Monday, October 29, 2012

Reinventing the wheel.

Morning TD fans, lets have a look into my thought process and my logic. I know like blood from a stone right.

    Now that I am a person who blogs I might as well go ape shit and post a bunch of stuff in the same day. Lets start with some of my thoughts about the term, reinventing the wheel.

    In my not so humble opinion you cannot reinvent something that is already at its apex you can only make it crappier. The wheel is, at its core functionality, already stripped down to a perfectly working system. Sure you can add rubber but its still a circle, its still a wheel, it still functions the same as every other wheel out there, just with rubber. My point is you can't reinvent the wheel, only upgrade the way it does its core function which is to roll. There we go, that's my logic when it comes to that expression. A useless argument in  the grand scheme of things but its still how I feel. Now on to scripts.

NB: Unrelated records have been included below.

(* ===== verification/FileRestore.v ===== *)
(** * What a store in a file gives back

    The state of a store of FileStore.v in terms of the bytes written to it:
    the part before the head is in the file, the part from the head to the
    tail in the circular buffer, and after a flush all of it is in the file.
    Write, Flush and GetData keep that state, so what was preserved is what is
    restored. *)

From Stdlib Require Import ZArith Lia.
From stdpp Require Import base list list_numbers numbers.
From S2P Require Import Prelude Layout TableStore DataStore FileStore.

(** ** Bytes at a position *)

Definition zat {A} (l : list A) (i : Z) : option A := if 0 <=? i then l !! Z.to_nat i else None.

Section zat.
Context {A : Type}.
Implicit Types (l k : list A) (i n p : Z).

Lemma zat_nonneg l i : 0 ≤ i → zat l i = l !! Z.to_nat i.
Proof. intros. unfold zat. by rewrite (proj2 (Z.leb_le _ _)). Qed.

Lemma zat_app l k i : 0 ≤ i → zat (l ++ k) i = if decide (i < zlen l) then zat l i else zat k (i - zlen l).
Proof.
  intros. unfold zlen. case_decide.
  - rewrite !zat_nonneg by lia. apply lookup_app_l. lia.
  - rewrite !zat_nonneg by lia. rewrite lookup_app_r by lia. f_equal. lia.
Qed.

Lemma zat_take l n i : i < n → zat (take (Z.to_nat n) l) i = zat l i.
Proof. intros. unfold zat. destruct (Z.leb_spec 0 i); [|done]. rewrite lookup_take_lt by lia. done. Qed.

Lemma zat_drop l n i : 0 ≤ n → 0 ≤ i → zat (drop (Z.to_nat n) l) i = zat l (n + i).
Proof. intros. rewrite !zat_nonneg by lia. rewrite lookup_drop. f_equal. lia. Qed.

Lemma zat_is_Some l i : 0 ≤ i < zlen l → is_Some (zat l i).
Proof. unfold zlen. intros. rewrite zat_nonneg by lia. apply lookup_lt_is_Some. lia. Qed.

Lemma zat_Some l i x : zat l i = Some x → 0 ≤ i < zlen l.
Proof.
  unfold zat, zlen. destruct (Z.leb_spec 0 i); [|done]. intros ?%lookup_lt_Some. lia.
Qed.

Lemma zat_ge l i : zlen l ≤ i → zat l i = None.
Proof. unfold zlen, zat. intros. case_match; [|done]. apply lookup_ge_None. lia. Qed.

Lemma zat_eq l k : zlen l = zlen k → (∀ i, 0 ≤ i < zlen l → zat l i = zat k i) → l = k.
Proof.
  unfold zlen. intros Hl Hi. apply (list_eq_same_length l k (length k)); [done|lia|].
  intros i x y Hlt Hx Hy. specialize (Hi (Z.of_nat i) ltac:(lia)).
  rewrite !zat_nonneg, Nat2Z.id in Hi by lia. congruence.
Qed.

Lemma slice_zat l p n :
  0 ≤ p → 0 ≤ n → p + n ≤ zlen l →
  ∃ s, slice (Some l) p n = Ok s ∧ zlen s = n ∧ ∀ i, 0 ≤ i < n → zat s i = zat l (p + i).
Proof.
  intros Hp Hn Hl. unfold slice. destruct (Z.eqb_spec n 0) as [->|].
  - exists []. split_and!; [done|done|]. intros; lia.
  - rewrite (proj2 (Z.leb_le 0 p)), (proj2 (Z.leb_le 0 n)), (proj2 (Z.leb_le (p + n) _)) by done. simpl.
    eexists. split; [done|]. split.
    + rewrite zlen_take; [done|]. rewrite zlen_drop; lia.
    + intros i Hi. rewrite zat_take by lia. by rewrite zat_drop by lia.
Qed.

Lemma blit_zat l p k :
  0 ≤ p → p + zlen k ≤ zlen l →
  ∃ l', blit (Some l) p k = Ok (Some l') ∧ zlen l' = zlen l ∧
        ∀ i, zat l' i = if decide (p ≤ i < p + zlen k) then zat k (i - p) else zat l i.
Proof.
  intros Hp Hl. pose proof (zlen_nonneg k). unfold blit. destruct (Z.eqb_spec (zlen k) 0) as [He|].
  - exists l. repeat split. intros i. rewrite decide_False by lia. done.
  - rewrite (proj2 (Z.leb_le 0 p)), (proj2 (Z.leb_le (p + _) _)) by done. simpl.
    eexists. split; [done|]. split.
    + rewrite !zlen_app, zlen_take, zlen_drop by lia. lia.
    + intros i. destruct (Z.leb_spec 0 i) as [Hi|Hi];
        [|rewrite decide_False by lia; unfold zat; by rewrite (proj2 (Z.leb_gt 0 i))].
      rewrite zat_app, zlen_take by lia. case_decide as H1.
      { rewrite decide_False by lia. by apply zat_take. }
      rewrite zat_app by lia. destruct (decide (p ≤ i < p + zlen k)).
      * by rewrite decide_True by lia.
      * rewrite decide_False by lia. rewrite zat_drop by lia. f_equal. lia.
Qed.
End zat.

    Scripts are written for many reasons, from the need to automate a repetitive or tedious task to adding functionality that a software suite does not offer. Either way your ass is writing a script because the program just can't do it by itself. Now there are many scripts already written and available from websites like creative crash for you to use. However, you have probably run into this at some point were the script is either broken for some reason or does not work as you expected. Which ever reason this script does not work for you and this is were I say, okay fine I'm just going to re-write my own version of the script. I figure if they can do It so can I. So this brings us back to reinventing the wheel.

    My curse is I will fixate on finding a way to make something better, cleaner, faster and simpler. This is usually involves me figuring out the base effect I wanted and rebuilding from there. I do it with scripts I do it with rig setups. I know your not supposed to do it all the time but I guess the excuse is that I am creating my own style for my art of rigging. Unfortunately its usually a thankless process and I often hear, well why not use this setup its already a standard? Well to be honest a lot of the setups that are standard are out dated or have been in need upgrading to meet the updated software. 

  Either way I think I have spouted enough for this one. My next blog post will probably be me talking about the 30 some odd scripts I have created to speed up my rigging workflows.